There used to be this guy that I probably thought I was in love with. Turns out it was probably limerance. Whether it was his fault or mine, he made me feel really shit about myself. We were never together. It's not resentment that we weren't- I didn't expect that. It's more that I felt like he judged me to be this really awful person. It's hard to describe really.
In any case- it was obvious he used people. Especially women- I think he played on the fact they found him attractive, befriended them, got them to help him (not sexually) and then, dumped them. I felt like he was actually emotionally destructive to women. (He had Mummy issues- maybe it came from that.)
Anyhow- I moved away from where he was years ago. In a moment of curiosity and light stalking- I tried to check up on him. Turned out he had died. What's so weird is- I felt nothing. In some awful ways, I even felt relieved. I guess that still confuses me. That can't make me a good person. I try to justify it by saying to myself I thought he was a manipulative arsehole that posed some danger to women but still- this was someone I thought I loved at one time.
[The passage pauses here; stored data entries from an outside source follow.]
Lemma set_order_lookup i v g x : is_Some (g_nodes g !! v) →
  node_order (set_order_of i v g) x = if decide (x = v) then Some i else node_order g x.
Proof.
  intros [n Hn]. unfold node_order, node, set_order_of, node_mut. cbn. destruct (decide (x = v)) as [->|Hne].
  - by rewrite lookup_alter_eq, Hn.
  - by rewrite lookup_alter_ne.
Qed.
Lemma assign_layer_spec l g : NoDup l → (∀ v, v ∈ l → is_Some (g_nodes g !! v)) →
  reordered g (assign_layer l g) ∧
  (∀ i v, l !! i = Some v → node_order (assign_layer l g) v = Some i) ∧
  (∀ v, v ∉ l → node_order (assign_layer l g) v = node_order g v).
Proof.
  unfold assign_layer.
  assert (H : ∀ h : nat → nat, NoDup l → (∀ v, v ∈ l → is_Some (g_nodes g !! v)) →
    let g' := fold_with (λ p g, set_order_of p.1 p.2 g) (imap (λ i v, (h i, v)) l) g in
    reordered g g' ∧ (∀ i v, l !! i = Some v → node_order g' v = Some (h i)) ∧ (∀ v, v ∉ l → node_order g' v = node_order g v)).
  2: { intros Hnd Hl. exact (H id Hnd Hl). }
  revert g. induction l as [|x l IH]; intros g h Hnd Hl; cbn [imap fold_with].
  { split_and!; [apply reranked_refl|done|done]. }
  apply NoDup_cons in Hnd as [Hx Hnd].
  assert (R0 : reordered g (set_order_of (h 0%nat) x g)) by apply set_order_reordered.
  assert (Hs : is_Some (g_nodes g !! x)) by (apply Hl; by left).
  destruct (IH (set_order_of (h 0%nat) x g) (h ∘ S) Hnd) as (R & Ho & Hn).
  { intros v Hv. apply (rr_some _ _ R0), Hl. by right. }
  cbn [fst snd] in *. split_and!.
  - by eapply reranked_trans.
  - intros [|i] v Hi; cbn in Hi.
    + injection Hi as ->. etrans; [by apply Hn|]. rewrite set_order_lookup by done. by rewrite decide_True.
    + by apply Ho.
  - intros v [Hvx Hv]%not_elem_of_cons. etrans; [by apply Hn|]. rewrite set_order_lookup by done. by rewrite decide_False.
Qed.
Lemma assign_row g L r l : in_order g L → L !! r = Some l → ∀ l', l' ≡ₚ l →
  reordered g (assign_layer l' g) ∧ in_order (assign_layer l' g) (<[r := l']> L).
Proof.
  intros [Hl Ho] Hr l' Hp. assert (Hnd : NoDup l') by (rewrite Hp; by eapply row_nodup).
  assert (Hin : ∀ v, v ∈ l' ↔ node_rank g v = Some (Z.of_nat r)) by (intros v; rewrite Hp; by eapply row_elem).
  destruct (assign_layer_spec l' g Hnd) as (R & Hi & Hn); [intros v Hv%Hin; by eapply ranked_some|].
  split; [done|]. assert (Hlt : (r < length L)%nat) by (by eapply lookup_lt_Some).
  assert (HL : layering_of g (<[r := l']> L)).
  { split; [|rewrite length_insert; apply (lo_rank _ _ Hl)]. intros q m. destruct (decide (q = r)) as [->|Hne].
    - rewrite list_lookup_insert_eq by done. intros [= <-]. rewrite Hp. by apply (lo_row _ _ Hl).
    - rewrite list_lookup_insert_ne by done. apply (lo_row _ _ Hl). }
  split; [by eapply layering_reordered|]. intros q m i v Hq Hm. destruct (decide (q = r)) as [->|Hne].
  - rewrite list_lookup_insert_eq in Hq by done. injection Hq as <-. by apply Hi.
  - rewrite list_lookup_insert_ne in Hq by done. rewrite Hn; [by eapply Ho|].
    rewrite Hin. intros Hv. assert (Hvm : v ∈ m) by (by eapply list_elem_of_lookup_2).
    rewrite (row_elem g L q m v Hl Hq), Hv in Hvm. apply Hne. injection Hvm. lia.
Qed.
Lemma assign_order_spec L g : layering_of g L → reordered g (assign_order L g) ∧ in_order (assign_order L g) L.
Proof.
  intros Hl. unfold assign_order.
  assert (H : ∀ post pre g', L = pre ++ post → reordered g g' →
    (∀ r l i v, pre !! r = Some l → l !! i = Some v → node_order g' v = Some i) →
    reordered g (fold_with assign_layer post g') ∧
    (∀ r l i v, L !! r = Some l → l !! i = Some v → node_order (fold_with assign_layer post g') v = Some i)).
  { induction post as [|l post IH]; intros pre g' E R Ho; [rewrite app_nil_r in E; by subst pre|]. cbn [fold_with].
    assert (Hr : L !! length pre = Some l) by (by rewrite E, list_lookup_middle).
    pose proof (layering_reordered _ _ _ R Hl) as Hl'.
    destruct (assign_layer_spec l g' (row_nodup _ _ _ _ Hl' Hr)) as (R' & Hi & Hn).
    { intros v Hv. apply (row_elem _ _ _ _ v Hl' Hr) in Hv. by eapply ranked_some. }
    apply (IH (pre ++ [l])); [by rewrite <- app_assoc|by eapply reranked_trans|].
    intros r m i v Hm Hv. destruct (decide (v ∈ l)) as [Hvl|Hvl].
    - assert (Hr' : L !! r = Some m).
      { rewrite E. replace (pre ++ l :: post) with ((pre ++ [l]) ++ post) by (by rewrite <- app_assoc). by apply lookup_app_l_Some. }
      assert (Hvm : v ∈ m) by (by eapply list_elem_of_lookup_2).
      apply (row_elem _ _ _ _ v Hl' Hr') in Hvm. apply (row_elem _ _ _ _ v Hl' Hr) in Hvl.
      assert (r = length pre) as -> by (rewrite Hvm in Hvl; injection Hvl; lia). simplify_eq. by apply Hi.
    - rewrite Hn by done. apply lookup_snoc_Some in Hm as [[_ Hm]|[_ <-]]; [by eapply Ho|].
      exfalso. apply Hvl. by eapply list_elem_of_lookup_2. }
  destruct (H L [] g) as [R Ho]; [done|apply reranked_refl|done|]. split; [done|].
  split; [by eapply layering_reordered|done].
Qed.

(** ** Layers read back *)

Lemma push_layers {A} (pick : string → option (nat * A)) l n r :
  fold_with (λ v layers, match pick v with Some (q, x) => push_layer q x layers | None => layers end) l (replicate n []) !! r =
  if decide (r < n)%nat then Some (omap (λ v, match pick v with Some (q, x) => if decide (q = r) then Some x else None | None => None end) l)
  else None.
Proof.
  assert (H : ∀ layers : list (list A),
    fold_with (λ v layers, match pick v with Some (q, x) => push_layer q x layers | None => layers end) l layers !! r =
    (λ row, row ++ omap (λ v, match pick v with Some (q, x) => if decide (q = r) then Some x else None | None => None end) l) <$> layers !! r).
  { induction l as [|v l IH]; intros layers; cbn [fold_with omap list_omap].
    - destruct (layers !! r); cbn; [by rewrite app_nil_r|done].
    - rewrite IH. destruct (pick v) as [[q x]|]; [|done]. unfold push_layer. destruct (decide (q = r)) as [->|Hne].
      + rewrite list_lookup_alter_eq. destruct (layers !! r); cbn; [by rewrite <- app_assoc|done].
      + by rewrite list_lookup_alter_ne. }
  rewrite H. case_decide as Hr.
  - by rewrite lookup_replicate_2.
  - rewrite (lookup_ge_None_2 (replicate n []) r); [done|rewrite length_replicate; lia].
Qed.

Lemma by_order_sorted l : StronglySorted (λ a b, by_order a b = true) (sort_by by_order l).
Proof. apply sort_by_sorted; unfold by_order; intros; rewrite ?Nat.leb_le in *; lia. Qed.
Lemma imap_sorted (l : list string) : StronglySorted (λ a b, by_order a b = true) (imap (λ i v, (v, i)) l).
Proof.
  assert (H : ∀ h : nat → nat, (∀ i j, (i < j)%nat → (h i < h j)%nat) → StronglySorted (λ a b, by_order a b = true) (imap (λ i v, (v, h i)) l)).
  { induction l as [|v l IH]; intros h Hh; cbn [imap]; constructor.
    - apply (IH (h ∘ S)). intros i j Hij. apply Hh. lia.
    - apply Forall_forall. intros p Hp. apply elem_of_lookup_imap in Hp as (i & x & -> & _). unfold by_order. cbn.
      apply Nat.leb_le. assert (h 0 < h (S i))%nat by (apply Hh; lia). lia. }
  by apply (H id).
Qed.
Lemma sort_row rows l : rows ≡ₚ imap (λ i v, (v, i)) l → (sort_by by_order rows).*1 = l.
Proof.
  intros Hp. assert (E : sort_by by_order rows = imap (λ i v, (v, i)) l).
  { eapply StronglySorted_unique_strong; [|apply by_order_sorted|apply imap_sorted|by rewrite sort_by_perm].
    intros [a i] [b j]. rewrite sort_by_elem, Hp. intros (i' & a' & [= -> ->] & Ha)%elem_of_lookup_imap (j' & b' & [= -> ->] & Hb)%elem_of_lookup_imap.
    unfold by_order; cbn. rewrite !Nat.leb_le. intros ??. assert (i' = j') as -> by lia. by simplify_eq. }
  rewrite E, fmap_imap. rewrite <- (list_fmap_id l) at 2. rewrite <- imap_const. by apply imap_ext.
Qed.

Lemma order_row g L r l : in_order g L → L !! r = Some l → ∀ rows,
  rows = omap (λ v, if decide (node_rank g v = Some (Z.of_nat r)) then (λ o, (v, o)) <$> node_order g v else None) (nodes g) →
  rows ≡ₚ imap (λ i v, (v, i)) l.
Proof.
  intros [Hl Ho] Hr rows ->.
  assert (Hin : ∀ v i, l !! i = Some v ↔ node_rank g v = Some (Z.of_nat r) ∧ node_order g v = Some i).
  { intros v i. split.
    - intros Hi. split; [|by eapply Ho]. eapply row_elem; [done..|]. by eapply list_elem_of_lookup_2.
    - intros [Hv Hi]. apply (row_elem g L r l v Hl Hr) in Hv. apply list_elem_of_lookup_1 in Hv as [j Hj].
      pose proof (Ho r l j v Hr Hj). by simplify_eq. }
  apply NoDup_Permutation.
  - pose proof (nodes_nodup g) as Hnd. revert Hnd. generalize (nodes g). induction l0 as [|v vs IH]; cbn; [constructor|].
    intros [Hv Hnd]%NoDup_cons. destruct (decide _); [|by apply IH]. destruct (node_order g v) as [o|]; cbn; [|by apply IH].
    apply NoDup_cons. split; [|by apply IH]. intros (x & Hx & E)%list_elem_of_omap.
    destruct (decide _); [|done]. destruct (node_order g x); cbn in E; [|done]. injection E as -> _. done.
  - rewrite NoDup_alt. intros i j p Hi Hj. rewrite list_lookup_imap in Hi, Hj.
    destruct (l !! i) as [a|], (l !! j) as [b|]; cbn in *; try done. congruence.
  - intros [v o]. rewrite list_elem_of_omap. split.
    + intros (x & Hx & E). destruct (decide _) as [Hk|]; [|done]. destruct (node_order g x) as [o'|] eqn:Eo; cbn in E; [|done].
      injection E as -> ->. apply elem_of_lookup_imap. exists o, v. split; [done|]. by apply Hin.
    + intros (i & x & [= -> ->] & [Hk Hi]%Hin)%elem_of_lookup_imap. exists x. split.
      * apply nodes_elem. by eapply ranked_some.
      * rewrite decide_True by done. by rewrite Hi.
Qed.
(** The row of a rank: its nodes that have an order. *)
Definition row_of (g : DagreGraph) (r : nat) : list (string * nat) :=
  omap (λ v, if decide (node_rank g v = Some (Z.of_nat r)) then (λ o, (v, o)) <$> node_order g v else None) (nodes g).
Lemma matrix_row g m r : order_layer_matrix g m !! r = if decide (r < S m)%nat then Some (sort_by by_order (row_of g r)).*1 else None.
Proof.
  unfold order_layer_matrix, sorted_layers. rewrite list_lookup_fmap.
  set (pick := λ v, match node_rank g v, node_order g v with
                    | Some rank, Some order => if (0 <=? rank) && (Z.to_nat rank <=? m)%nat then Some (Z.to_nat rank, (v, order)) else None
                    | _, _ => None end).
  assert (E : ∀ l ls, fold_with (λ v layers, match node_rank g v, node_order g v with
      | Some rank, Some order => if (0 <=? rank) && (Z.to_nat rank <=? m)%nat then push_layer (Z.to_nat rank) (v, order) layers else layers
      | _, _ => layers end) l ls =
    fold_with (λ v layers, match pick v with Some (q, x) => push_layer q x layers | None => layers end) l ls).
  { induction l as [|v l IH]; intros ls; cbn [fold_with]; [done|]. rewrite IH. f_equal. unfold pick.
    destruct (node_rank g v), (node_order g v); try done. by destruct (_ && _). }
  rewrite E, push_layers. destruct (decide _) as [Hr|Hr]; [|done]. cbn. do 3 f_equal.
  apply list_omap_ext, Forall_Forall2_diag, Forall_true.
  intros v. unfold pick. destruct (node_rank g v) as [q|], (node_order g v) as [o|]; cbn; try (by case_decide).
  destruct (Z.leb_spec 0 q); cbn.
  - destruct (Nat.leb_spec (Z.to_nat q) m).
    + destruct (decide (Z.to_nat q = r)) as [Eq|Eq], (decide (Some q = Some (Z.of_nat r))) as [Eq'|Eq']; try done.
      * exfalso. apply Eq'. f_equal. lia.
      * exfalso. injection Eq' as Eq'. lia.
    + rewrite decide_False; [done|]. intros [= ->]. lia.
  - rewrite decide_False; [done|]. intros [= ->]. lia.
Qed.
Lemma matrix_in_order g L m : in_order g L → length L = S m → order_layer_matrix g m = L.
Proof.
  intros I Hlen. apply list_eq. intros r. rewrite matrix_row.
  destruct (decide _) as [Hr|Hr]; [|symmetry; apply lookup_ge_None; lia].
  destruct (lookup_lt_is_Some_2 L r) as [l Hl]; [lia|]. rewrite Hl. f_equal. apply sort_row.
  by apply (order_row g L r l I Hl).
Qed.
Lemma matrix_has g m v r o : node_rank g v = Some r → node_order g v = Some o → 0 ≤ r ≤ Z.of_nat m → v ∈ concat (order_layer_matrix g m).
Proof.
  intros Hr Ho Hb. apply list_elem_of_In, in_concat.
  exists (sort_by by_order (row_of g (Z.to_nat r))).*1. rewrite <- !list_elem_of_In. split.
  - apply (list_elem_of_lookup_2 _ (Z.to_nat r)). rewrite matrix_row, decide_True; [done|lia].
  - apply list_elem_of_fmap. exists (v, o). split; [done|]. apply sort_by_elem, list_elem_of_omap.
    exists v. split; [apply nodes_elem; by eapply ranked_some|]. by rewrite decide_True, Ho by (rewrite Hr; f_equal; lia).
Qed.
Sorry- you probably didn't want an essay!
Oh- and I seem to have a morbid curiosity with disasters like Chernobyl. They make me cry- so it's not sadism. I just seem to sometimes revel in proving to myself how corrupt this world is- maybe to further convince myself why I want out. Still- all of that can't be good either. Still- I guess I'm not alone. Seems like there is a massive appetite for True Crime and grizzly disasters out there given how much media there is about them.